Violet cake at gma ginnys 90th

Writing birthday blogs for Violet is much harder than it is to write them for Sawyer. At least it is in these younger years. With Sawyer, everything is new, not just for him, but for me. There are new epiphanies and thought processes, lessons, and discoveries that I’m making along the way that I don’t have the second time around. I was told that I should write about the differences between the two kids, and there are definitely differences. But when I went back to read the post for Sawyers 2nd birthday, I realized that all of the things I had noted to write for Violet, were almost exactly the same as the things I had written for Sawyer. Turns out, at this age, they really do advance and grow in similar ways, at similar times. Especially when being raised in a similar way. She turns two today. I’m currently hiding in my bedroom to write this, so they don’t know I’m awake. I can hear her jumping up and down in her crib, and when you say birthday to her, she responds with “cake”, because at two – that’s the whole point.

My first thought was to note all of the things she suddenly can do that she couldn’t a few weeks ago. She counted to 13 the other day when I didn’t know she could count at all! And she busted out a rendition of “Happy Birthday” in the car yesterday when I was unaware she could sing. And the other night, I put her to bed, and she said “love you” unprompted. Now, shes said it before, when repeating it back to me. But never on her own. That’s when you know they actually understand something – when they say or do it totally on their own. Those are the moments of pure joy and pride for a parent. I’ve had those moments with both kids, and apparently, in similar timelines. So, writing these for Violet is harder. But, the more I watch her, the more I see her emerging personality. The words I would use to describe both kids would likely be similar; big, strong, independent, opinionated. But the way in which they are those things is very different. Violet will take ‘no’ for an answer. It takes a while. It’s never the first ‘no’, and rarely the 5th. But eventually, she will grasp that she’s not going to win this one, accept it and go find something else to push her limits with. Sawyer still doesn’t take ‘no’ for an answer. He negotiates, and gets mad, then sad, then tells my mom how mean I am to him. He’s my little salesman. Violet has a sense of rationality buried in her. She has tantrums and cries and pushes and screams, and pulls hair – like any other two years old. But when you watch her, she simply doesn’t let upsets get her down. She rolls with the punches in her own way. It’s never without a fight. She’s loud and stubborn and determined. But, once she’s sure something isn’t going to go her way, most of the time she simply moves on – It may take a while, but she doesn’t hold a grudge.

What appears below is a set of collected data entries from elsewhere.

(** Under the defaults: three calls, 2000 + 4000 ms of wait. *)
Lemma withRetry_worst_case_witness :
  exists (evs : list Event) (k : nat),
    trace (snd (@withRetry Scenario.env_ok _
                  (ai_models_generateContent (listingCopyRequest Scenario.concept1))
                  None None
                  (Scenario.state_of Scenario.env_ok Scenario.recovering initial_ui))) = evs /\
    generate_calls evs = S k /\
    total_wait evs <= 62000.
Proof.
  destruct (@withRetry_worst_case Scenario.env_ok (listingCopyRequest Scenario.concept1)
              None None (Scenario.state_of Scenario.env_ok Scenario.recovering initial_ui))
    as (evs & k & Htr & _ & Hc & _ & Hw); [simpl; lia | simpl; lia |].
  exists evs, k. split; [exact Htr|]. split; [exact Hc | exact Hw].
Defined.

(** A single call under [maxRetries = 0]. *)
Lemma withRetry_without_budget_witness :
  fst (@withRetry Scenario.env_ok _
         (ai_models_generateContent (listingCopyRequest Scenario.concept1))
         (Some 0) None
         (Scenario.state_of Scenario.env_ok Scenario.recovering initial_ui)) =
  Throw (new_Error "The AI service is temporarily busy (Error 503). Please try again shortly.").
Proof.
  unfold ai_models_generateContent.
  rewrite (@withRetry_without_budget Scenario.env_ok _ _ _ (Some 0) None); [|simpl; lia].
  reflexivity.
Defined.

(* ===================================================================== *)
(** * Data URLs *)
(* ===================================================================== *)

Lemma split_comma_free (h : string) : comma_free h -> split "," h = [h].
Proof.
  unfold comma_free. induction h as [|c h IH]; intros H; [reflexivity|].
  simpl in H. apply andb_true_iff in H. destruct H as [Hc Hh].
  unfold not_char in Hc. apply negb_true_iff in Hc.
  simpl. rewrite Hc, (IH Hh). reflexivity.
Qed.

Lemma split_at_comma (h s : string) :
  comma_free h -> split "," (h ++ String "," s) = h :: split "," s.
Proof.
  unfold comma_free. induction h as [|c h IH]; intros H; [reflexivity|].
  simpl in H. apply andb_true_iff in H. destruct H as [Hc Hh].
  unfold not_char in Hc. apply negb_true_iff in Hc.
  simpl. rewrite Hc, (IH Hh). reflexivity.
Qed.

Lemma string_app_nil_r (s : string) : s ++ "" = s.
Proof. induction s as [|c s IH]; simpl; [reflexivity | now rewrite IH]. Qed.

Lemma split_two_segments (header data rest : string) :
  comma_free header -> comma_free data ->
  (rest = "" \/ exists tail, rest = String "," tail) ->
  exists more, split "," (header ++ "," ++ data ++ rest) = header :: data :: more.
Proof.
  intros Hch Hcd Hrest.
  change (header ++ "," ++ data ++ rest) with (header ++ String "," (data ++ rest)).
  rewrite (split_at_comma _ _ Hch).
  destruct Hrest as [-> | [tail ->]].
  - exists []. rewrite string_app_nil_r. now rewrite split_comma_free.
  - eexists. now rewrite split_at_comma.
Qed.

(** X3. A URL made of a header, a comma and data, both not empty and free
    of commas, is accepted, whatever follows a second comma: the data of the
    part is what stands between the first comma and the second, and the type
    is read in the header, [image/png] when the header shows none. *)
Theorem base64ToPart_takes_second_segment (header data rest : string) :
  header <> "" -> data <> "" -> comma_free header -> comma_free data ->
  (rest = "" \/ exists tail, rest = String "," tail) ->
  base64ToPart (header ++ "," ++ data ++ rest) =
  Ok {| mimeType := match match_mimeType header with
                    | Some m => m
                    | None => "image/png"
                    end;
        data := data |}.
Proof.
  intros Hh Hd Hch Hcd Hrest. unfold base64ToPart.
  destruct (split_two_segments _ _ _ Hch Hcd Hrest) as [more ->].
  cbn [nth_error falsy_string].
  apply String.eqb_neq in Hh, Hd. rewrite Hh, Hd. reflexivity.
Qed.

Lemma base64ToPart_takes_second_segment_witness :
  base64ToPart "inline,AAAA,BBBB,CCCC" =
  Ok {| mimeType := "image/png"; data := "AAAA" |}.
Proof.
  apply (base64ToPart_takes_second_segment "inline" "AAAA" ",BBBB,CCCC");
    [discriminate | discriminate | reflexivity | reflexivity |].
  right. exists "BBBB,CCCC". reflexivity.
Defined.

Lemma upto_semicolon_app (mime tail : string) :
  all_chars (fun c => not_char ";" c && negb (is_line_terminator c))%bool mime = true ->
  upto_semicolon (mime ++ String ";" tail) = Some mime.
Proof.
  induction mime as [|c mime IH]; intros H; [reflexivity|].
  simpl in H. apply andb_true_iff in H. destruct H as [Hc Hm].
  apply andb_true_iff in Hc. destruct Hc as [Hsemi Hterm].
  unfold not_char in Hsemi. apply negb_true_iff in Hsemi, Hterm.
  simpl. rewrite Hsemi, Hterm, (IH Hm). reflexivity.
Qed.

Lemma comma_free_app (a b : string) :
  comma_free a -> comma_free b -> comma_free (a ++ b).
Proof.
  unfold comma_free. induction a as [|c a IH]; intros Ha Hb; [exact Hb|].
  simpl in *. apply andb_true_iff in Ha. destruct Ha as [-> Ha]. now apply IH.
Qed.

(** X4. A data URL gives back its two halves: from
    [data:<type>;base64,<payload>] the part holds the type and the payload,
    when the type has no semicolon, comma or line break and the payload is
    not empty and has no comma. *)
Theorem base64ToPart_of_data_url (mime payload : string) :
  all_chars (fun c => not_char ";" c && negb (is_line_terminator c))%bool mime = true ->
  comma_free mime ->
  payload <> "" -> comma_free payload ->
  base64ToPart ("data:" ++ mime ++ ";base64," ++ payload) =
    Ok {| mimeType := mime; data := payload |}.
Proof.
  intros Hmime Hcm Hp Hcp.
  assert (Hurl : "data:" ++ mime ++ ";base64," ++ payload =
                 ("data:" ++ mime ++ ";base64") ++ "," ++ payload ++ "").
  { rewrite string_app_nil_r. cbn [append]. do 5 f_equal.
    clear. induction mime as [|c m IH]; simpl; [reflexivity | now rewrite IH]. }
  unfold base64ToPart. rewrite Hurl.
  destruct (split_two_segments ("data:" ++ mime ++ ";base64") payload "")
    as [more ->]; [ | assumption | now left | ].
  - apply comma_free_app; [reflexivity|]. apply comma_free_app; [assumption | reflexivity].
  - cbn [nth_error falsy_string].
    apply String.eqb_neq in Hp. rewrite Hp.
    cbn [append String.eqb Ascii.eqb Bool.eqb match_mimeType strip_prefix].
    simpl.
    change (mime ++ ";base64") with (mime ++ String ";" "base64").
    rewrite (upto_semicolon_app _ _ Hmime). reflexivity.
Qed.

Lemma base64ToPart_of_data_url_witness :
  base64ToPart "data:image/webp;base64,UklGRg==" =
  Ok {| mimeType := "image/webp"; data := "UklGRg==" |}.
Proof.
  apply (base64ToPart_of_data_url "image/webp" "UklGRg==");
    [reflexivity | reflexivity | discriminate | reflexivity].
Defined.

(* ===================================================================== *)
(** * The payload of an upload and its file name *)
(* ===================================================================== *)

Lemma strip_prefix_app (p s : string) : strip_prefix p (p ++ s) = Some s.
Proof.
  induction p as [|c p IH]; simpl; [reflexivity|].
  now rewrite Ascii.eqb_refl.
Qed.

Lemma drop_word_app (w s : string) (c : ascii) :
  all_chars is_word w = true -> is_word c = false ->
  drop_word (w ++ String c s) = String c s.
Proof.
  intros Hw Hc. induction w as [|x w IH]; simpl.
  - now rewrite Hc.
  - simpl in Hw. apply andb_true_iff in Hw. destruct Hw as [-> Hw]. now apply IH.
Qed.

(** X5. The prefix of a data URL of an image is stripped before the upload:
    for a subtype made of word characters, what is sent is the payload
    alone. *)
Theorem cleanBase64_strips_prefix (subtype payload : string) :
  subtype <> "" -> all_chars is_word subtype = true ->
  cleanBase64 ("data:image/" ++ subtype ++ ";base64," ++ payload) = payload.
Proof.
  intros Hne Hw. unfold cleanBase64. rewrite strip_prefix_app.
  destruct subtype as [|c w]; [contradiction|].
  simpl in Hw. apply andb_true_iff in Hw. destruct Hw as [Hc Hw].
  cbn [append]. rewrite Hc.
  change (w ++ ";base64," ++ payload) with (w ++ String ";" ("base64," ++ payload)).
  rewrite (drop_word_app w _ ";"%char Hw eq_refl).
  reflexivity.
Qed.

Lemma cleanBase64_strips_prefix_witness :
  cleanBase64 "data:image/jpeg;base64,/9j/4AAQ" = "/9j/4AAQ".
Proof.
  apply (cleanBase64_strips_prefix "jpeg" "/9j/4AAQ"); [discriminate | reflexivity].
Defined.

(** X6. When the subtype holds a character that is no word character (the
    plus of [svg+xml], a dot, a dash), the pattern does not match and the
    whole URL, prefix included, is sent as the contents of the upload. *)
Theorem cleanBase64_keeps_other_subtypes (word : string) (c : ascii) (rest : string) :
  all_chars is_word word = true -> is_word c = false -> c <> ";"%char ->
  cleanBase64 ("data:image/" ++ word ++ String c rest) =
  "data:image/" ++ word ++ String c rest.
Proof.
  intros Hw Hc Hsemi. unfold cleanBase64. rewrite strip_prefix_app.
  destruct word as [|x w].
  - cbn [append]. now rewrite Hc.
  - simpl in Hw. apply andb_true_iff in Hw. destruct Hw as [Hx Hw].
    cbn [append]. rewrite Hx, (drop_word_app _ _ _ Hw Hc).
    cbn [strip_prefix]. apply Ascii.eqb_neq in Hsemi.
    rewrite Ascii.eqb_sym, Hsemi. reflexivity.
Qed.

Lemma cleanBase64_keeps_other_subtypes_witness :
  cleanBase64 "data:image/svg+xml;base64,PHN2Zz4=" =
  "data:image/svg+xml;base64,PHN2Zz4=".
Proof.
  apply (cleanBase64_keeps_other_subtypes "svg" "+" "xml;base64,PHN2Zz4=");
    [reflexivity | reflexivity | discriminate].
Defined.

(** X7. The name of the uploaded file is safe: it has the length of the
    title, every character of it is a letter, a digit or an underscore,
    and cleaning a clean name changes nothing. *)
Theorem safe_name_is_safe (title : string) :
  String.length (safe_name title) = String.length title /\
  all_chars is_word (safe_name title) = true /\
  safe_name (safe_name title) = safe_name title.
Proof.
  induction title as [|c t (Hlen & Hword & Hidem)]; [repeat split|].
  cbn [safe_name String.length all_chars]. repeat split.
  - now rewrite Hlen.
  - rewrite Hword, andb_true_r. unfold is_word.
    destruct (is_alnum c) eqn:Hc; [|reflexivity].
    unfold is_alnum in Hc. now rewrite Hc.
  - rewrite Hidem. f_equal.
    destruct (is_alnum c) eqn:H; [now rewrite H | reflexivity].
Qed.

(* ===================================================================== *)
(** * The cost of a finalization *)
(* ===================================================================== *)

Section FinalizationCost.
Context {E : Environment}.

Lemma pauses_app (l1 l2 : list Event) :
  pauses (l1 ++ l2) = (pauses l1 + pauses l2)%nat.
Proof.
  induction l1 as [|ev l1 IH]; [reflexivity|].
  destruct ev; simpl; rewrite ?IH; try reflexivity.
  destruct (_ =? 1500); simpl; now rewrite ?IH.
Qed.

I think this is important. I think it’s one of the keys to happiness. Letting go. I’ve written about finding happiness before, it’s something I’ve struggled with over the years, and it’s something I think a lot of people in my life have struggled with. We were taught, as a ‘xenial’, to be goal-oriented. To always be working towards something. Eye on the prize. So, there comes a point in life when there is no major goal on the calendar. No major life change or event to focus on. No college, no home-buying, no major career jump insight, no more babies to prep for. Now, it’s just retirement. And when you have 30 more years until retirement, you realize you simply can’t just focus on that. Cue anxiety. So, we focus on the goals of the children. But when they are little, they get to those naturally. I think this is one reason why studies say that an individual’s overall happiness significantly drops after they have children, and that child turns 2. The first 2 years are new and exciting and well, babies are hard but miraculous. Then they become toddlers and little people that you can’t always contain, whine and complain, and turn everything into a giant battle. Even if you do have personal goals, hell will freeze before you will reach them. Little actually gets accomplished on a daily basis, and our want to feel productive to give us purpose and satisfaction is stripped from us. We never learned how to look at the little things for happiness. Find that silver lining. We all know we SHOULD do that, but that’s not what we were taught to do. It isn’t innate. Those small accomplishments were a distraction. We might celebrate for a moment, then we refocus on what’s next. The main goal. keep moving forward. By this rationale, success and happiness can never be achieved. And we never learned to let go of the things that stood in our way. The moments or people that created roadblocks physically, mentally or emotionally we carry with us. We let those moments and people define us in an inner monologue that allows negativity to reign. Being the best and reaching that goal was, and is, a requirement. It was the definition of success. And if you aren’t “successful” then you have no right to be happy.

But I’m learning from the toddler that happiness is hidden in the daily moments, in the contentment of the present. It’s there. It’s the cake. It’s in the random moments of laughter over something the silly cartoon bear on TV did, the tiny hands wrapped around my fingers, dragging me to the cupboard to ask for candy in the slyest, sweetest way one can at 2. It’s in the countless stories told in half English, half baby-babble, that make just a little more sense each day. It’s hidden in the corners of screaming frustration, the last place you’d look. It’s there in the shadows of self-doubt and anger and sadness. Waiting for you to finish struggling. It’s waiting for that moment of pride when you’ve overcome or conquered, persevered. It’s in the moment your child tells you they love you for the first time, after a lost battle against bedtime. It’s there for when you realize you survived.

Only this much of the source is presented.